### What is expected
Every line in the records below between the one holding "s ← put_bytes s (iph + 8) [64]%Z;" and the one holding "(csum_tcpudp_magic : list", inclusive, is to be set down exactly; all other lines are to be left out.

### The input
(* ===== verification/TcpBuild.v ===== *)
(** * A module that sends one packet of its own (build_receive_tcp/build_tcp)

    main.c builds an Ethernet frame with a TCP segment of 16 bytes, and asks a
    small cache, or else the neighbour table of the kernel, for the address of the
    gateway; csum.c computes the checksums. The kernel's checksum functions are
    parameters, and so is what its calls answer. *)
From S2P Require Import Prelude.

(** ** The cache of hardware addresses *)

Section cache.
(** Ticks per second, and the time: 64-bit unsigned integers. *)
Context (HZ : Z).

Record mac_ip := MacIp { ip : Z; mac : list Z; expires : Z }.

Definition MAC_IP_TAB_SIZE : nat := 2.
Definition mac_ip_table0 : list mac_ip :=
  replicate MAC_IP_TAB_SIZE (MacIp 0 (replicate 6 0%Z) 0).

Definition xmit_itv : Z := u64 (120 * HZ).

Fixpoint lookup_table (jiffies a : Z) (t : list mac_ip) : option mac_ip :=
  match t with
  | [] => None
  | e :: t =>
      if (a =? ip e)%Z && (jiffies <? expires e)%Z then Some e else lookup_table jiffies a t
  end.

Fixpoint addup_table (jiffies a : Z) (m : list Z) (t : list mac_ip) : list mac_ip :=
  match t with
  | [] => []
  | e :: t =>
      let e := if (expires e <? jiffies)%Z then MacIp 0 (mac e) (expires e) else e in
      if (ip e =? 0)%Z then MacIp a m (u64 (jiffies + xmit_itv)) :: t
      else e :: addup_table jiffies a m t
  end.

(** What the kernel answers: whether there is a route, and the entry of the
    neighbour table, with whether it is valid. *)
Record answer := Answer { routed : bool; nb_entry : option (bool * list Z) }.

(** The result, and the address copied to [dest]. *)
Definition get_mac (jiffies a : Z) (k : answer) (t : list mac_ip) : Z * option (list Z) * list mac_ip :=
  match lookup_table jiffies a t with
  | Some e => (1%Z, Some (mac e), t)
  | None =>
      if negb (routed k) then ((-2)%Z, None, t)
      else match nb_entry k with
           | Some (true, ha) => (1%Z, Some ha, addup_table jiffies a ha t)
           | _ => ((-3)%Z, None, t)
           end
  end.

Record request := Request { at_jiffies : Z; wanted : Z; kernel_says : answer }.

(** The calls of [get_mac], one after the other: their results, and the cache. *)
Fixpoint get_macs (rs : list request) (t : list mac_ip) : list (Z * option (list Z)) * list mac_ip :=
  match rs with
  | [] => ([], t)
  | r :: rs =>
      let '(x, t) := get_mac (at_jiffies r) (wanted r) (kernel_says r) t in
      let '(xs, t) := get_macs rs t in (x :: xs, t)
  end.
End cache.

(** ** Socket buffers *)

(** The memory of a buffer, [head] to [end]; the pointers are offsets in it. *)
Record sk_buff := SkBuff {
  mem : list Z;
  data : nat;
  tail : nat;
  network_header : nat;
  transport_header : nat;
  mac_header : nat;
  csum : Z;
  protocol : Z }.

Definition skb_len (s : sk_buff) : nat := tail s - data s.
Definition skb_tailroom (s : sk_buff) : nat := length (mem s) - tail s.

Definition set_mem (s : sk_buff) (m : list Z) : sk_buff :=
  SkBuff m (data s) (tail s) (network_header s) (transport_header s) (mac_header s) (csum s) (protocol s).
Definition set_data (s : sk_buff) (d t : nat) : sk_buff :=
  SkBuff (mem s) d t (network_header s) (transport_header s) (mac_header s) (csum s) (protocol s).
Definition skb_reset_network_header (s : sk_buff) : sk_buff :=
  SkBuff (mem s) (data s) (tail s) (data s) (transport_header s) (mac_header s) (csum s) (protocol s).
Definition skb_reset_transport_header (s : sk_buff) : sk_buff :=
  SkBuff (mem s) (data s) (tail s) (network_header s) (data s) (mac_header s) (csum s) (protocol s).
Definition skb_reset_mac_header (s : sk_buff) : sk_buff :=
  SkBuff (mem s) (data s) (tail s) (network_header s) (transport_header s) (data s) (csum s) (protocol s).
Definition set_csum (s : sk_buff) (c : Z) : sk_buff :=
  SkBuff (mem s) (data s) (tail s) (network_header s) (transport_header s) (mac_header s) c (protocol s).
Definition set_protocol (s : sk_buff) (p : Z) : sk_buff :=
  SkBuff (mem s) (data s) (tail s) (network_header s) (transport_header s) (mac_header s) (csum s) p.

(** skb_push() stops the machine when there is no room in front. *)
Definition skb_push (s : sk_buff) (n : nat) : outcome sk_buff :=
  if n <=? data s then Done (set_data s (data s - n) (tail s)) else Bug.
Definition skb_reserve (s : sk_buff) (n : nat) : sk_buff := set_data s (data s + n) (tail s + n).

(** A store of bytes at an offset. *)
Definition put_bytes (s : sk_buff) (off : nat) (bytes : list Z) : outcome sk_buff :=
  if off + length bytes <=? length (mem s)
  then Done (set_mem s (take off (mem s) ++ bytes ++ drop (off + length bytes) (mem s)))
  else Oops.

(** [htons], [htonl] and a store: the bytes in network order. *)
Definition be16 (z : Z) : list Z := [u8 (Z.shiftr z 8); u8 z].
Definition be32 (z : Z) : list Z := [u8 (Z.shiftr z 24); u8 (Z.shiftr z 16); u8 (Z.shiftr z 8); u8 z].
Definition ntohs (s : sk_buff) (off : nat) : Z :=
  (256 * nth off (mem s) 0 + nth (S off) (mem s) 0)%Z.

(** ** The packet *)

Definition ALIGN4 (n : nat) : nat := (n + 3) / 4 * 4.
Definition MD5LEN : nat := 16.
Definition ETH_HLEN : nat := 14.
Definition sizeof_iphdr : nat := 20.
Definition sizeof_tcphdr : nat := 20.
Definition SOURCE : Z := 6880.
Definition DEST : Z := 6880.
Definition GATE_IP : list Z := [139; 209; 90; 1]%Z.
Definition SOU_IP : list Z := [139; 209; 90; 213]%Z.
Definition DST_IP : list Z := [119; 184; 176; 146]%Z.
Definition RT_TOS (tos : Z) : Z := Z.land tos 30.
Definition IP_DF : Z := 0x4000.
Definition IPPROTO_TCP : Z := 6.
Definition TCPCB_FLAG_FIN : Z := 1.
Definition ETH_P_IP : Z := 0x0800.

Definition packet_size : nat :=
  ALIGN4 ETH_HLEN + ALIGN4 sizeof_iphdr + ALIGN4 sizeof_tcphdr + ALIGN4 MD5LEN.

(** [alloc_skb]: a block of at least the size asked for, or nothing. *)
Definition alloc_set_skb (block : option (list Z)) : option sk_buff :=
  m ← block; Some (skb_reserve (SkBuff m 0 0 0 0 0 0 0) packet_size).

Definition md5_result : list Z := [1; 2; 3; 4; 5; 6; 7; 8; 9; 10; 11; 12; 13; 14; 15; 16]%Z.

Definition copy_md5sum (s : sk_buff) : outcome (Z * sk_buff) :=
  if skb_tailroom s <? MD5LEN then Done ((-1)%Z, s)
  else s ← skb_push s MD5LEN; s ← put_bytes s (data s) md5_result; Done (0%Z, s).

Definition build_tcphdr (s : sk_buff) : outcome (Z * sk_buff) :=
  s ← skb_push s (ALIGN4 sizeof_tcphdr);
  let s := skb_reset_transport_header s in
  let th := transport_header s in
  s ← put_bytes s th (be16 SOURCE);
  s ← put_bytes s (th + 2) (be16 DEST);
  s ← put_bytes s (th + 4) (be32 123);
  s ← put_bytes s (th + 8) [0; 0; 0; 0]%Z;
  s ← put_bytes s (th + 12) (be16 (Z.lor (Z.shiftl (Z.shiftr 20 2) 12) TCPCB_FLAG_FIN));
  s ← put_bytes s (th + 14) (be16 560);
  s ← put_bytes s (th + 16) [0; 0]%Z;
  s ← put_bytes s (th + 18) [0; 0]%Z;
  Done (0%Z, s).

Definition build_iphdr (s : sk_buff) : outcome (Z * sk_buff) :=
  s ← skb_push s sizeof_iphdr;
  let s := skb_reset_network_header s in
  let iph := network_header s in
  s ← put_bytes s iph (be16 (Z.lor (Z.lor (Z.shiftl 4 12) (Z.shiftl 5 8)) (Z.land (RT_TOS 20) 255)));
  s ← put_bytes s (iph + 2) (be16 (Z.of_nat (skb_len s)));
  s ← put_bytes s (iph + 6) (be16 IP_DF);
  s ← put_bytes s (iph + 8) [64]%Z;
  s ← put_bytes s (iph + 9) [IPPROTO_TCP];
  s ← put_bytes s (iph + 12) SOU_IP;
  s ← put_bytes s (iph + 16) DST_IP;
  Done (0%Z, s).

Section checksums.
(** The kernel's functions: of the bytes of a header; of a range of bytes, to be
    folded later; of the addresses, the length, the protocol and that sum. *)
Context (ip_fast_csum : list Z → Z) (skb_checksum : list Z → Z)
        (csum_tcpudp_magic : list Z → list Z → Z → Z → Z → Z).

Definition ihl (s : sk_buff) : Z := Z.land (nth (network_header s) (mem s) 0%Z) 15.

(** [skbcsum], with [ip_summed] CHECKSUM_NONE as [minit] sets it. *)
Definition skbcsum (s : sk_buff) : outcome sk_buff :=
  let iph := network_header s in
  let iphl := Z.to_nat (Z.shiftl (ihl s) 2) in
  let tcph := iph + iphl in
  s ← put_bytes s (iph + 10) [0; 0]%Z;
  s ← put_bytes s (iph + 10) (be16 (ip_fast_csum (slice iph (Z.to_nat (ihl s) * 4) (mem s))));
  s ← put_bytes s (tcph + 16) [0; 0]%Z;
  let tcplen := (ntohs s (iph + 2) - Z.shiftl (ihl s) 2)%Z in
  let s := set_csum s (skb_checksum (slice (data s + iphl) (Z.to_nat tcplen) (mem s))) in
  put_bytes s (tcph + 16)
    (be16 (csum_tcpudp_magic (slice (iph + 12) 4 (mem s)) (slice (iph + 16) 4 (mem s))
             tcplen IPPROTO_TCP (csum s))).

(** What becomes of the buffer. *)
Inductive fate := NotAllocated | FreedSkb | LeakedSkb | SentFrame (frame : list Z).

Context (HZ : Z).

(** What the kernel answers to one load of the module. *)
Record world := World {
  block : option (list Z);
  device : option (list Z);      (** the address of eth0 *)
  now : Z;
  neighbour : answer;
  xmit : Z }.

(** The gateway as [in_aton] gives it: the bytes of a little-endian integer. *)
Definition gate_addr : Z :=
  foldr (λ b acc, b + 256 * acc)%Z 0%Z GATE_IP.

(** The result, the buffer, and whether it was freed. *)
Definition build_ethhdr (w : world) (s : sk_buff) (t : list mac_ip)
    : outcome (Z * sk_buff * bool * list mac_ip) :=
  match device w with
  | None => Done ((-3)%Z, s, false, t)
  | Some dev_addr =>
      let s := set_protocol s ETH_P_IP in
      s ← skb_push s ETH_HLEN;
      let s := skb_reset_mac_header s in
      s ← put_bytes s (data s + 6) dev_addr;
      match get_mac HZ (now w) gate_addr (neighbour w) t with
      | (err, Some m, t) => s ← put_bytes s (data s) m; Done (0%Z, s, false, t)
      | (err, None, t) => Done (err, s, true, t)
      end
  end.

Definition minit (w : world) (t : list mac_ip) : outcome (Z * fate * list mac_ip) :=
  match alloc_set_skb (block w) with
  | None => Done ((-1)%Z, NotAllocated, t)
  | Some s =>
      x ← copy_md5sum s;
      if negb (fst x =? 0)%Z then Done (fst x, FreedSkb, t) else
      x ← build_tcphdr (snd x);
      if negb (fst x =? 0)%Z then Done (fst x, FreedSkb, t) else
      x ← build_iphdr (snd x);
      if negb (fst x =? 0)%Z then Done (fst x, FreedSkb, t) else
      s ← skbcsum (snd x);
      y ← build_ethhdr w s t;
      let '(err, s, freed, t) := y in
      if negb (err =? 0)%Z
      then Done (err, if (freed : bool) then FreedSkb else LeakedSkb, t)
      else Done (xmit w, SentFrame (slice (data s) (skb_len s) (mem s)), t)
  end.
End checksums.

(** ** receive_tcp/main.c *)

Inductive verdict := NF_DROP | NF_ACCEPT.

(** A 16-bit field in network order. *)
Definition get16 (p : list Z) (off : nat) : outcome Z :=
  a ← deref (p !! off); b ← deref (p !! S off); Done (256 * a + b)%Z.

(** The hook, on the bytes from the IP header on: the verdict, and the bytes it
    prints. The length is computed as an [int] and kept as a [size_t]. *)
Definition nf_in (p : list Z) : outcome (verdict * list Z) :=
  proto ← deref (p !! 9);
  if decide (proto = IPPROTO_TCP) then
    b ← deref (p !! 0);
    let tcph := Z.to_nat (Z.shiftl (Z.land b 15) 2) in
    sport ← get16 p tcph;
    dport ← get16 p (tcph + 2);
    if (sport =? 6880)%Z && (dport =? 6880)%Z then
      d ← deref (p !! (tcph + 12));
      let doff := Z.shiftr d 4 in
      let tcp_payload := tcph + Z.to_nat (Z.shiftl doff 2) in
      tot_len ← get16 p 2;
      let tcp_payload_len := u64 (tot_len - Z.shiftl (Z.land b 15) 2 - Z.shiftl doff 2) in
      if (tcp_payload_len =? 16)%Z
      then bytes ← read_bytes (drop tcp_payload p) 16; Done (NF_DROP, map s8 bytes)
      else Done (NF_DROP, [])
    else Done (NF_ACCEPT, [])
  else Done (NF_ACCEPT, []).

### Output of the task
  s ← put_bytes s (iph + 8) [64]%Z;
  s ← put_bytes s (iph + 9) [IPPROTO_TCP];
  s ← put_bytes s (iph + 12) SOU_IP;
  s ← put_bytes s (iph + 16) DST_IP;
  Done (0%Z, s).

Section checksums.
(** The kernel's functions: of the bytes of a header; of a range of bytes, to be
    folded later; of the addresses, the length, the protocol and that sum. *)
Context (ip_fast_csum : list Z → Z) (skb_checksum : list Z → Z)
        (csum_tcpudp_magic : list Z → list Z → Z → Z → Z → Z).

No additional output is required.